WHAT TO WORK ON - The entries below hold a line with "match output_dir p" and a line with "(capture_shm_attachments (collection_policy p)". Return those lines and all that lie between them, exactly and only.

(Stored data entries)
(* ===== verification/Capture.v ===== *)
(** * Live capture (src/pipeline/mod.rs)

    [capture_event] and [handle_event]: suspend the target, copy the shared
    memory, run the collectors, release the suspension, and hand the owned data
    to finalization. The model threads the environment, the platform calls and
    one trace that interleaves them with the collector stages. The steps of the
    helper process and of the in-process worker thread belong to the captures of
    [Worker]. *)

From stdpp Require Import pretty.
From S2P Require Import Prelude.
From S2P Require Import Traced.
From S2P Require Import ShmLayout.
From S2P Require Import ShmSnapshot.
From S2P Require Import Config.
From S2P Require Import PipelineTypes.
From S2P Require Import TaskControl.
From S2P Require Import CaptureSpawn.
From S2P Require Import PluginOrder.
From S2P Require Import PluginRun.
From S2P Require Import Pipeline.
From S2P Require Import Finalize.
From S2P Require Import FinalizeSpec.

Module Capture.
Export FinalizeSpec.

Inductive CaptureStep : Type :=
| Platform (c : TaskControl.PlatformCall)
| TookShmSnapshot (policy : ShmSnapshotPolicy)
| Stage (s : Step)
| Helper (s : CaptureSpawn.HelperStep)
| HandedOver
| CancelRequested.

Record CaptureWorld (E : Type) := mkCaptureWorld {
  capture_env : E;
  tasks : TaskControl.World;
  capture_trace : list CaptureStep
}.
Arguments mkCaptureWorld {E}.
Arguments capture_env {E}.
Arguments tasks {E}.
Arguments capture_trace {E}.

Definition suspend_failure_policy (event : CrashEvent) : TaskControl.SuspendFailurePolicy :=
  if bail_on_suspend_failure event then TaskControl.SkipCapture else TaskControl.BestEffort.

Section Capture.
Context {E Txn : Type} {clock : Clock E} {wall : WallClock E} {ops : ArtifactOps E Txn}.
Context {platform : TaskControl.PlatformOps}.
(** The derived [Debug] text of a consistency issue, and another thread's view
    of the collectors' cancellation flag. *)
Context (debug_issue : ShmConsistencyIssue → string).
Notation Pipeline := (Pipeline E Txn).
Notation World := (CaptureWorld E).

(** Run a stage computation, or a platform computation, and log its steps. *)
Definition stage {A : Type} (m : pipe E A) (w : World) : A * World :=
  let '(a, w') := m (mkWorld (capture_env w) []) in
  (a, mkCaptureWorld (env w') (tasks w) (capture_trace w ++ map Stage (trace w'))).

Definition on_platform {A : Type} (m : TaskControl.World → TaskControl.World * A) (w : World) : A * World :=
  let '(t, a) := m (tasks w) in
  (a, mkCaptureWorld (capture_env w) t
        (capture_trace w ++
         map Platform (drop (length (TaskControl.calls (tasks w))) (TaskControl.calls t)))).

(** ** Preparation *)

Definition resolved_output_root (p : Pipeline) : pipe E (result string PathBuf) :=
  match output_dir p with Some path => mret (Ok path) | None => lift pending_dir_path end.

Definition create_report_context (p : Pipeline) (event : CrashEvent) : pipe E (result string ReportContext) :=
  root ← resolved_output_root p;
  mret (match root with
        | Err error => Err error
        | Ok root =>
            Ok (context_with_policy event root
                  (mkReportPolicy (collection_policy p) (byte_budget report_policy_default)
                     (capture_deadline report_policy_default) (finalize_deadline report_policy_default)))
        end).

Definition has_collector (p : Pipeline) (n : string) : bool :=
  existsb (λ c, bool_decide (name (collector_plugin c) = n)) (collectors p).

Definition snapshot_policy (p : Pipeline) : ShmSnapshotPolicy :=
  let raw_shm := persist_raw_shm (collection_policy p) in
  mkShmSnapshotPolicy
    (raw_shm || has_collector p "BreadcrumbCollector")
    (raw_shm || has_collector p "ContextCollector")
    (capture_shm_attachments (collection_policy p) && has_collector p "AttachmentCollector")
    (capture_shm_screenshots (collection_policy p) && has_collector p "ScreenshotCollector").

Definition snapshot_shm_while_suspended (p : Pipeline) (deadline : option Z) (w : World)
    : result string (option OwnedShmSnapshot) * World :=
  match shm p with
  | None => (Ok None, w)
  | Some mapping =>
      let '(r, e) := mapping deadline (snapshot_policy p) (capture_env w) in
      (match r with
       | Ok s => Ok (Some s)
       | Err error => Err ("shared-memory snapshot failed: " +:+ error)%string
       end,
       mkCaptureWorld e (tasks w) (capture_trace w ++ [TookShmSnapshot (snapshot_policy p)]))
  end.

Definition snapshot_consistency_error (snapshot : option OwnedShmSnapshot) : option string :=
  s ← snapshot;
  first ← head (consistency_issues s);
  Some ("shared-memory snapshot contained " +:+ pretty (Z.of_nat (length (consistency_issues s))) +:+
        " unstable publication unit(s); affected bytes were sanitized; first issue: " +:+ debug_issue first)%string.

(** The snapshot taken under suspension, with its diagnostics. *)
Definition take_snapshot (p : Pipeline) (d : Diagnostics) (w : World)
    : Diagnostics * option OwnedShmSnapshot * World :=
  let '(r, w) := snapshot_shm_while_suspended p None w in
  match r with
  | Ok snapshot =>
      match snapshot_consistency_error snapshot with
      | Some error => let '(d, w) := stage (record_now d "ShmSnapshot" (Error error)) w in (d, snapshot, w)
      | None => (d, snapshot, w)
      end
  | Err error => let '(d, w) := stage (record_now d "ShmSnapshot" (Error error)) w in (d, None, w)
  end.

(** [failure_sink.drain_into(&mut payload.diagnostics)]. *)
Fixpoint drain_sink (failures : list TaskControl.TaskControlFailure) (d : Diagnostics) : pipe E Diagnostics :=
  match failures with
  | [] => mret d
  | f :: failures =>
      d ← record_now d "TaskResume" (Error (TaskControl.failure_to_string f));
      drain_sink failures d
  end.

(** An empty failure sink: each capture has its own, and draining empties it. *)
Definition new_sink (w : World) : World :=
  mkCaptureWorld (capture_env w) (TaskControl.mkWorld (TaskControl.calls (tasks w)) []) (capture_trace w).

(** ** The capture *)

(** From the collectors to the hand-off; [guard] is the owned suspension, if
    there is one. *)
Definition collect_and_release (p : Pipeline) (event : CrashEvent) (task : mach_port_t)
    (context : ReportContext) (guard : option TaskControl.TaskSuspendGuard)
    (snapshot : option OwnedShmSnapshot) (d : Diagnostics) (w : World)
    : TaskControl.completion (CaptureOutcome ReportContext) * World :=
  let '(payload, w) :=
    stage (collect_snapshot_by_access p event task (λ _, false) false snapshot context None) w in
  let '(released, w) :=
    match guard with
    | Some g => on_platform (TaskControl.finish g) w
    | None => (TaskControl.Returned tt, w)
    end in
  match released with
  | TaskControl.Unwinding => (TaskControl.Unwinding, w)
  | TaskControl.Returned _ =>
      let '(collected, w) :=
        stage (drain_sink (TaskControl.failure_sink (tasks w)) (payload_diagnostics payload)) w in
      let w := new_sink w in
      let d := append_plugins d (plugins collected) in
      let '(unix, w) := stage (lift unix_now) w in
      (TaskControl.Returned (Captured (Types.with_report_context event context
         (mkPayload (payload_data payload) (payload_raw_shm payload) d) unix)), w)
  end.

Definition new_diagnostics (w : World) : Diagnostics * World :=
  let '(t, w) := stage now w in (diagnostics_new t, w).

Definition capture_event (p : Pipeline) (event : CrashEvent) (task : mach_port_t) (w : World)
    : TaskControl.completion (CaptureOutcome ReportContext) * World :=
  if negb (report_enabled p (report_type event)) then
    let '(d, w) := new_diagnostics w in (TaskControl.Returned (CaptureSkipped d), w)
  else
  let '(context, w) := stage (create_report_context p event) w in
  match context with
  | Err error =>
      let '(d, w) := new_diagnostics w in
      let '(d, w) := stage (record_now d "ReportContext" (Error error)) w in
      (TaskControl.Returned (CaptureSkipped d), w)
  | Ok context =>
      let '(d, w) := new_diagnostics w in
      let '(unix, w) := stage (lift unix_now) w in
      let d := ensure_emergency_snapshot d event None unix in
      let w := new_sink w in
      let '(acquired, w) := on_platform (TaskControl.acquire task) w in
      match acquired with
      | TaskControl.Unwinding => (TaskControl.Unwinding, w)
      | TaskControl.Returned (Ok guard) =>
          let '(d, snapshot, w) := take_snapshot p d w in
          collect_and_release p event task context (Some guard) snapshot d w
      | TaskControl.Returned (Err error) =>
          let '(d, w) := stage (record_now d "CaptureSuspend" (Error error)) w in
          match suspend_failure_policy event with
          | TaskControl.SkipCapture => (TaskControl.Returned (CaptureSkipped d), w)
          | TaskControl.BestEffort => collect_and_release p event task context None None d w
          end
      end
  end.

RESPONSE BOX -
  match output_dir p with Some path => mret (Ok path) | None => lift pending_dir_path end.

Definition create_report_context (p : Pipeline) (event : CrashEvent) : pipe E (result string ReportContext) :=
  root ← resolved_output_root p;
  mret (match root with
        | Err error => Err error
        | Ok root =>
            Ok (context_with_policy event root
                  (mkReportPolicy (collection_policy p) (byte_budget report_policy_default)
                     (capture_deadline report_policy_default) (finalize_deadline report_policy_default)))
        end).

Definition has_collector (p : Pipeline) (n : string) : bool :=
  existsb (λ c, bool_decide (name (collector_plugin c) = n)) (collectors p).

Definition snapshot_policy (p : Pipeline) : ShmSnapshotPolicy :=
  let raw_shm := persist_raw_shm (collection_policy p) in
  mkShmSnapshotPolicy
    (raw_shm || has_collector p "BreadcrumbCollector")
    (raw_shm || has_collector p "ContextCollector")
    (capture_shm_attachments (collection_policy p) && has_collector p "AttachmentCollector")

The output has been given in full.